• Your instructions: The job is to find each line in the entries holding the string "Hpeer" and copy that line.

[Start of Attachment]

Lemma private_for_wf p src chunk now file_name d device scope : prepared p src -> u64 (len src) ->
  for_file (Keys.transfer_id (p_secrets p)) (Keys.object_id (p_secrets p)) (len src) chunk = Ok (p_ctx p) ->
  sendable p now file_name d -> array 32 device -> scope_wf scope ->
  let m := private_manifest_for device scope p now file_name in
  private_wf m /\ within_limits m /\ validate_private m = Ok tt.
Proof.
  intros Hp Hs Hf [[Hts [Hos _]] [Hn1 Hn2] [Ht Hl] _] Hdev Hscope. cbv zeta.
  unfold private_manifest_for. split_and!.
  - unfold private_wf; cbn [sender_account_id pv_sender_device_id recipient_scope display_name original_filename mime_type
      pv_logical_plaintext_size pv_plaintext_digest pv_created_at user_caption pv_objects key_policy retention_policy].
    rewrite (pr_logical _ _ Hp), (pr_digest _ _ Hp). unfold ENVELOPE_TTL_SECS, uint_range in *.
    split_and!; try done; try lia; try apply blake3_len.
    + split; [split|]; [by apply bytes_ok_check|split; [apply len_nonneg|done]|by vm_compute].
    + constructor; [|constructor]. split; [done|]. by split.
    + unfold retention_wf, wrap; cbn. unfold uint_range. rewrite Z.mod_small; lia.
  - unfold within_limits; cbn. split_and!; try done.
  - reflexivity.
Qed.
Lemma public_for_wf p src chunk now file_name d sealed : prepared p src -> u64 (len src) ->
  for_file (Keys.transfer_id (p_secrets p)) (Keys.object_id (p_secrets p)) (len src) chunk = Ok (p_ctx p) ->
  sendable p now file_name d ->
  let m := public_manifest_for p now sealed in
  public_wf m /\ validate m = Ok tt /\ pm_expires_at m = now + ENVELOPE_TTL_SECS /\ len (cbor (public_value m)) <= 1024.
Proof.
  intros Hp Hs Hf [[Hts [Hos _]] [Hn1 Hn2] _ _]. cbv zeta.
  destruct (context_sizes _ _ _ _ _ Hs Hf) as (Hch & Hpad & Hrole & _ & [Hc1 Hc2] & Hc3 & Hc4).
  destruct (for_file_geometry _ _ _ _ _ Hs Hf) as ([_ [Hk1 Hk2] [Hn3 Hn4] _ _] & _ & Hck & _).
  set (o := mkObject (Keys.object_id (p_secrets p)) ROLE_PRIMARY (p_ciphertext_root p) (ciphertext_size (p_ctx p))
    (Object.chunk_ciphertext_size (p_ctx p)) (Object.chunk_count (p_ctx p)) (Object.padding_policy (p_ctx p))).
  assert (He : wrap 64 (now + ENVELOPE_TTL_SECS) = now + ENVELOPE_TTL_SECS) by (unfold wrap, ENVELOPE_TTL_SECS in *; by rewrite Z.mod_small by lia).
  assert (Ho : object_wf o).
  { unfold object_wf; cbn. rewrite Hpad, (pr_root _ _ Hp), (pr_leaves _ _ Hp).
    unfold Object.chunk_ciphertext_size, AEAD_TAG_LEN, Object.MAX_CHUNK_COUNT, uint_range in *.
    split_and!; try done; try lia. apply root_array, committed_leaves_array. }
  assert (Hv : validate_object o = Ok tt).
  { apply validate_object_iff; [done| |].
    - unfold unwrapped; cbn. unfold Object.chunk_ciphertext_size, AEAD_TAG_LEN in *. lia.
    - unfold sized; cbn. unfold Object.chunk_ciphertext_size in *. split; [unfold AEAD_TAG_LEN; lia|].
      split; [rewrite Z.add_simpl_r; by rewrite Hck|]. destruct (Z.eqb_spec (Object.chunk_count (p_ctx p)) 0); [done|lia]. }
  unfold public_manifest_for; cbv zeta. fold o. split_and!.
  - unfold public_wf; cbn. rewrite He. unfold ENVELOPE_TTL_SECS, MAX_OBJECTS, uint_range in *.
    split_and!; try done; try lia; try apply blake3_len. by constructor.
  - apply validate_iff; cbn. rewrite He. unfold ENVELOPE_TTL_SECS. split_and!; try done; try lia.
    + apply NoDup_singleton.
    + by constructor.
  - exact He.
  - unfold public_value, public_entries; cbn [objects map]. pose proof (object_size o Ho). destruct (blake3_len (sm_nonce sealed ++ sm_ciphertext sealed)).
    destruct Hts as [Hts _]. cbn [protocol_minor suite_id pm_transfer_id pm_created_at pm_expires_at route_profile
      private_manifest_ciphertext_hash capability_scheme]. unfold ciphertext_hash in *. rewrite cbor_map, !entries_cons, cbor_array. unfold items; cbn [flat_map]. rewrite !app_nil_r. wsize.
Qed.
Lemma private_for_small p src now file_name d device scope : prepared p src -> sendable p now file_name d -> array 32 device ->
  len (scope_id scope) = 32 -> len (cbor (private_value (private_manifest_for device scope p now file_name))) <= 10000.
Proof.
  intros Hp [[_ [[Ho _] _]] _ [_ Hn] _] [Hd _] Hs. unfold private_value, private_entries, private_manifest_for, MAX_TEXT_LEN in *.
  cbn [sender_account_id pv_sender_device_id recipient_scope display_name original_filename mime_type pv_logical_plaintext_size
    pv_plaintext_digest pv_created_at user_caption pv_objects key_policy retention_policy caption_entries app map].
  rewrite (pr_digest _ _ Hp). destruct (blake3_len src) as [Hb _].
  assert (Hm : len (lit "application/octet-stream") = 24) by reflexivity.
  unfold private_object_value, private_object_entries, scope_value, key_policy_value, retention_value;
    cbn [or_object_id or_object_role or_relationship kp_mode kp_minimum_security_level kp_pqc_required rp_expires_at rp_view_once rp_allow_local_save].
  rewrite !cbor_map, !entries_cons, ?cbor_map, ?entries_cons, ?cbor_array. unfold items; cbn [flat_map]. rewrite ?cbor_map, ?entries_cons, ?app_nil_r. wsize.
Qed.
(** The offer as both sides see it. *)
Lemma build_spec i ep sA p src chunk now file_name d : signer i -> prepared p src -> u64 (len src) ->
  for_file (Keys.transfer_id (p_secrets p)) (Keys.object_id (p_secrets p)) (len src) chunk = Ok (p_ctx p) ->
  sendable p now file_name d -> array 32 ep -> array 32 (device_id (peer sA)) ->
  let dev := device_id (peer sA) in
  let m := private_manifest_for (id_device_id i) (device_scope dev) p now file_name in
  exists e s o, let pm := public_manifest_for p now s in
    build_offer i ep sA p now file_name d = Ok (pm, o) /\
    open_envelope e (s_transfer_wrap_key sA) = Ok (mkOpened (p_secrets p) SUITE_ID now (now + ENVELOPE_TTL_SECS) (id_device_id i) dev) /\
    open_private_manifest s (manifest_key (p_schedule p)) (Keys.transfer_id (p_secrets p)) (Keys.object_id (p_secrets p))
      (id_device_id i) (device_scope dev) = Ok m /\
    sealed_manifest o = s /\ key_envelopes o = [mkEntry dev (env_nonce e) (env_ciphertext e)] /\ sender_device o = public i /\
    encode_offer (E := OfferError) o = Ok (cbor (offer_value o)) /\ bytes_ok (cbor (offer_value o)) /\
    len (cbor (offer_value o)) <= 30000 /\ decode_offer (cbor (offer_value o)) = Ok o /\
    (forall now', now' < now + ENVELOPE_TTL_SECS -> verify o (device_scope dev) now' = Ok pm) /\
    Offer.manifest_commitment o = commitment pm.
Proof.
  intros Hi Hp Hs Hf Hse Hep Hdev dev m. pose proof Hse as [Hsec [Hn1 Hn2] [Ht Hl] [Hd1 Hd2]].
  pose proof Hi as [(Hid & _ & _) _]. cbn [public device_id] in Hid.
  assert (Hx : wrap 64 (now + ENVELOPE_TTL_SECS) = now + ENVELOPE_TTL_SECS) by (unfold wrap, ENVELOPE_TTL_SECS in *; by rewrite Z.mod_small by lia).
  assert (Hsc : scope_wf (device_scope dev)).
  { split; [by split|]. destruct Hdev as [Hdl Hdo]. split; [exact Hdo|]. cbn [device_scope scope_id]. fold dev in Hdl. rewrite Hdl. done. }
  destruct (seal_envelope_spec (p_secrets p) (s_transfer_wrap_key sA) now (now + ENVELOPE_TTL_SECS) (id_device_id i) dev SUITE_ID (od_envelope d))
    as (e & He & Hen & Hel & Heo & Hopen); [done|unfold ENVELOPE_TTL_SECS, uint_range in *; lia..|done|done|by split|done|].
  destruct (private_for_wf p src chunk now file_name d (id_device_id i) (device_scope dev) Hp Hs Hf Hse Hid Hsc) as (Hm1 & Hm2 & Hm3).
  destruct (seal_open m (manifest_key (p_schedule p)) (Keys.transfer_id (p_secrets p)) (Keys.object_id (p_secrets p)) (od_manifest d))
    as (s & Hseal & Hsn & Hso & Hsl & Hopen'); [done|done|done|rewrite (pr_schedule _ _ Hp); apply manifest_key_array|done|].
  destruct (public_for_wf p src chunk now file_name d s Hp Hs Hf Hse) as (Hw & Hv & Hexp & Hsize).
  pose proof (private_for_small p src now file_name d (id_device_id i) (device_scope dev) Hp Hse Hid ltac:(apply Hdev)) as Hsmall.
  set (pm := public_manifest_for p now s) in *.
  assert (Hct : byte_string (sm_ciphertext s)) by (apply (short_bytes _ 10016); [done|fold m in Hsmall; lia|done]).
  assert (Hes : Forall entry_wf [mkEntry dev (env_nonce e) (env_ciphertext e)]).
  { constructor; [|constructor]. split; [exact Hdev|]. cbn [ke_nonce ke_ciphertext]. rewrite Hen. split; [done|]. by apply (short_bytes _ 512). }
  destruct (create_accepted i pm s [mkEntry dev (env_nonce e) (env_ciphertext e)] [mkProvider KIND_SENDER_DEVICE ep] (device_scope dev) (od_signature d))
    as (o & Hc & Ho1 & Ho2 & Ho3 & Ho4 & Ho5 & Ho6 & Ho7 & Ho8 & Ho9 & Ho10 & Ho11); [done|done| |by rewrite Hsn|done|done| | |].
  { split_and!; try done. }
  { constructor; [|constructor]. destruct Hep as [Hel' Heo']. split; [by split|]. split; [exact Heo'|]. cbn. rewrite Hel'. done. }
  { split; [by split|]. split; [apply Hdev|]. cbn [device_scope scope_id]. assert (len dev = 32) as -> by apply Hdev. done. }
  exists e, s, o. fold pm.
  assert (Hlen : len (cbor (offer_value o)) <= 30000).
  { destruct Ho4 as (_ & [N1 _] & _ & _ & _ & _ & _ & ([D1 _] & [D2 _] & [D3 _]) & _ & ([S1 _] & [S2 _])).
    unfold offer_value, auth_value, device_value, signature_value, scope_value. rewrite Ho5, Ho6, Ho7, Ho2. rewrite Ho1 in *.
    cbn [map device_scope scope_type scope_id]. unfold entry_value, provider_value; cbn [ke_recipient ke_nonce ke_ciphertext pa_kind pa_address].
    assert (len dev = 32) by apply Hdev. assert (len ep = 32) by apply Hep. destruct Hd1 as [Hd1 _]. rewrite <- Hen in Hd1. fold m in Hsmall.
    unfold MLDSA65_VERIFICATION_KEY_LEN, MLDSA65_SIGNATURE_LEN in *.
    rewrite !cbor_map, !entries_cons, !cbor_array. unfold items; cbn [flat_map]. rewrite ?cbor_map, ?entries_cons, ?app_nil_r. wsize. }
  split; [|split; [exact Hopen|split; [exact Hopen'|split; [exact Ho1|split; [exact Ho2|split; [exact Ho3|split; [exact Ho8|]]]]]]].
  - unfold build_offer. rewrite Hx. unfold seal_envelope. fold dev. rewrite He. cbn [map_err rbind]. fold m. rewrite Hseal.
    cbn [map_err rbind]. fold pm. rewrite Hv. cbn [map_err rbind]. rewrite Hc. reflexivity.
  - split; [by apply cbor_bytes_ok, offer_value_ok|]. split; [exact Hlen|]. split; [apply Ho9; unfold MAX_CONTROL_SIZE; lia|].
    split; [|exact Ho11]. intros now' Hn'. apply Ho10. rewrite Hexp. exact Hn'.
Qed.
Lemma open_at e wk now now' o : open_envelope e wk = Ok o -> created_at o = now -> expires_at o = now + ENVELOPE_TTL_SECS ->
  u64 now' -> now + ENVELOPE_TTL_SECS < 2 ^ 64 -> now' < now + ENVELOPE_TTL_SECS -> now <= now' + 300 -> open_envelope_at e wk now' = Ok o.
Proof.
  intros Ho H1 H2 Hn Hx H3 H4. unfold open_envelope_at. rewrite Ho. cbn [rbind]. rewrite H1, H2.
  destruct (Z.leb_spec (now + ENVELOPE_TTL_SECS) now'); [lia|].
  destruct (Z.ltb_spec (saturating_add now' 300) now) as [Hlt|]; [|done].
  unfold saturating_add, U64_MAX, ENVELOPE_TTL_SECS, uint_range in *. lia.
Qed.
(** The receiver ends up with exactly the prepared transfer. *)
Lemma offer_exchange_spec i ep sA sB p src chunk now now' file_name d : signer i -> prepared p src -> u64 (len src) ->
  for_file (Keys.transfer_id (p_secrets p)) (Keys.object_id (p_secrets p)) (len src) chunk = Ok (p_ctx p) ->
  sendable p now file_name d -> array 32 ep -> array 32 (device_id (peer sA)) ->
  s_transfer_wrap_key sB = s_transfer_wrap_key sA -> device_id (peer sB) = id_device_id i ->
  u64 now' -> now' < now + ENVELOPE_TTL_SECS -> now <= now' + 300 ->
  exists pm o b a c, build_offer i ep sA p now file_name d = Ok (pm, o) /\ encode_offer (E := OfferError) o = Ok b /\
    bytes_ok b /\ len b <= 30000 /\ decode_offer b = Ok o /\ sender_device o = public i /\
    commitment (E := OfferError) pm = Ok c /\
    accept_offer (device_id (peer sA)) sB now' b = Ok a /\ a_secrets a = p_secrets p /\
    receives p (a_env a) /\ e_expected_digest (a_env a) = p_plaintext_digest p /\
    a_identity a = Resume.mkIdentity (Keys.transfer_id (p_secrets p)) (Keys.object_id (p_secrets p)) c (p_ciphertext_root p)
      (Object.chunk_count (p_ctx p)) (Object.chunk_ciphertext_size (p_ctx p)) (Object.logical_plaintext_size (p_ctx p)).
Proof.
  intros Hi Hp Hs Hf Hse Hep Hdev Hwk Hpeer Hn' Hlt Hskew.
  destruct (build_spec i ep sA p src chunk now file_name d Hi Hp Hs Hf Hse Hep Hdev)
    as (e & s & o & Hb & Hopen & Hopen' & Ho1 & Ho2 & Ho3 & He & Hok & Hlen & Hd & Hv & Hm). cbv zeta in *.
  set (dev := device_id (peer sA)) in *. set (pm := public_manifest_for p now s) in *.
  set (m := private_manifest_for (id_device_id i) (device_scope dev) p now file_name) in *.
  destruct (context_sizes _ _ _ _ _ Hs Hf) as (Hch & Hpad & Hrole & _).
  destruct (for_file_geometry _ _ _ _ _ Hs Hf) as ([_ [Hk1 Hk2] _ _ _] & _ & Hck & _).
  pose proof Hse as [_ [_ Hn2] _ _].
  eexists pm, o, (cbor (offer_value o)), _, _. split; [exact Hb|]. split; [exact He|]. split; [exact Hok|]. split; [exact Hlen|].
  split; [exact Hd|]. split; [exact Ho3|]. split; [apply commitment_eq|].
  assert (Hctx : agreed_context (p_secrets p) (mkObject (Keys.object_id (p_secrets p)) ROLE_PRIMARY (p_ciphertext_root p) (ciphertext_size (p_ctx p))
    (Object.chunk_ciphertext_size (p_ctx p)) (Object.chunk_count (p_ctx p)) (Object.padding_policy (p_ctx p))) m = Ok (p_ctx p)).
  { unfold agreed_context, chunk_plaintext_size_from_ciphertext; cbn [op_chunk_ciphertext_size op_chunk_count op_padding_policy op_object_role].
    unfold Object.chunk_ciphertext_size. destruct (Z.ltb_spec (chunk_plaintext_size (p_ctx p) + AEAD_TAG_LEN) AEAD_TAG_LEN); [lia|].
    rewrite Z.add_simpl_r. destruct (Z.leb_spec (chunk_plaintext_size (p_ctx p)) U32_MAX) as [|Hx]; [|unfold U32_MAX in Hx; lia].
    cbn [map_err rbind]. unfold wrap at 1. rewrite Z.mod_small by lia. unfold m, private_manifest_for; cbn [pv_logical_plaintext_size].
    rewrite (pr_logical _ _ Hp), Hck, Hf. cbn [map_err rbind]. by rewrite Hrole, !Z.eqb_refl. }
  split.
  - unfold accept_offer. rewrite Hd. cbn [map_err rbind]. rewrite Ho3, Hpeer. cbn [public device_id].
    rewrite bytes_eqb_refl. cbn [negb]. rewrite (Hv now' Hlt). cbn [map_err rbind].
    unfold open_entry, envelope_for. rewrite Ho2. cbn [find ke_recipient].
    assert (ct_eq dev dev = true) as -> by (by apply ct_eq_true). cbn [rbind ke_nonce ke_ciphertext].
    assert (mkSealed (env_nonce e) (env_ciphertext e) = e) as -> by by destruct e.
    rewrite Hwk. rewrite (open_at e _ now now' _ Hopen) by done. cbn [map_err rbind sender_device_id recipient_device_id Keys.secrets].
    rewrite Hpeer, !bytes_eqb_refl. cbn [negb orb rbind Keys.secrets].
    unfold pm at 1, public_manifest_for at 1; cbv zeta; cbn [pm_transfer_id]. rewrite bytes_eqb_refl. cbn [negb].
    assert (primary pm = Some (mkObject (Keys.object_id (p_secrets p)) ROLE_PRIMARY (p_ciphertext_root p) (ciphertext_size (p_ctx p))
      (Object.chunk_ciphertext_size (p_ctx p)) (Object.chunk_count (p_ctx p)) (Object.padding_policy (p_ctx p)))) as -> by reflexivity.
    cbn [rbind op_object_id]. rewrite bytes_eqb_refl. cbn [negb]. rewrite Ho1, <- (pr_schedule _ _ Hp), Hopen'. cbn [map_err rbind].
    assert (len (pv_objects m) =? len (objects pm) = true) as -> by reflexivity. cbn [negb].
    unfold m at 1, private_manifest_for at 1; cbn [pv_objects rbind or_object_id or_object_role]. rewrite bytes_eqb_refl. cbn [negb orb op_object_role].
    rewrite Z.eqb_refl. cbn [negb]. rewrite Hctx. cbn [rbind]. rewrite (pr_hash _ _ Hp). cbn [map_err rbind].
    rewrite Hm, commitment_eq. cbn [map_err rbind]. reflexivity.
  - cbn [a_secrets a_env a_identity e_expected_digest]. split; [reflexivity|]. split; [|split; [reflexivity|reflexivity]].
    unfold receives; cbn [e_ctx e_ctx_hash e_schedule e_root op_ciphertext_root]. split; [reflexivity|]. split; [reflexivity|]. split; reflexivity.
Qed.
End Honest.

[End of Attachment]

• Solution for this task:
  intros Hi Hp Hs Hf Hse Hep Hdev Hwk Hpeer Hn' Hlt Hskew.
  - unfold accept_offer. rewrite Hd. cbn [map_err rbind]. rewrite Ho3, Hpeer. cbn [public device_id].
    rewrite Hpeer, !bytes_eqb_refl. cbn [negb orb rbind Keys.secrets].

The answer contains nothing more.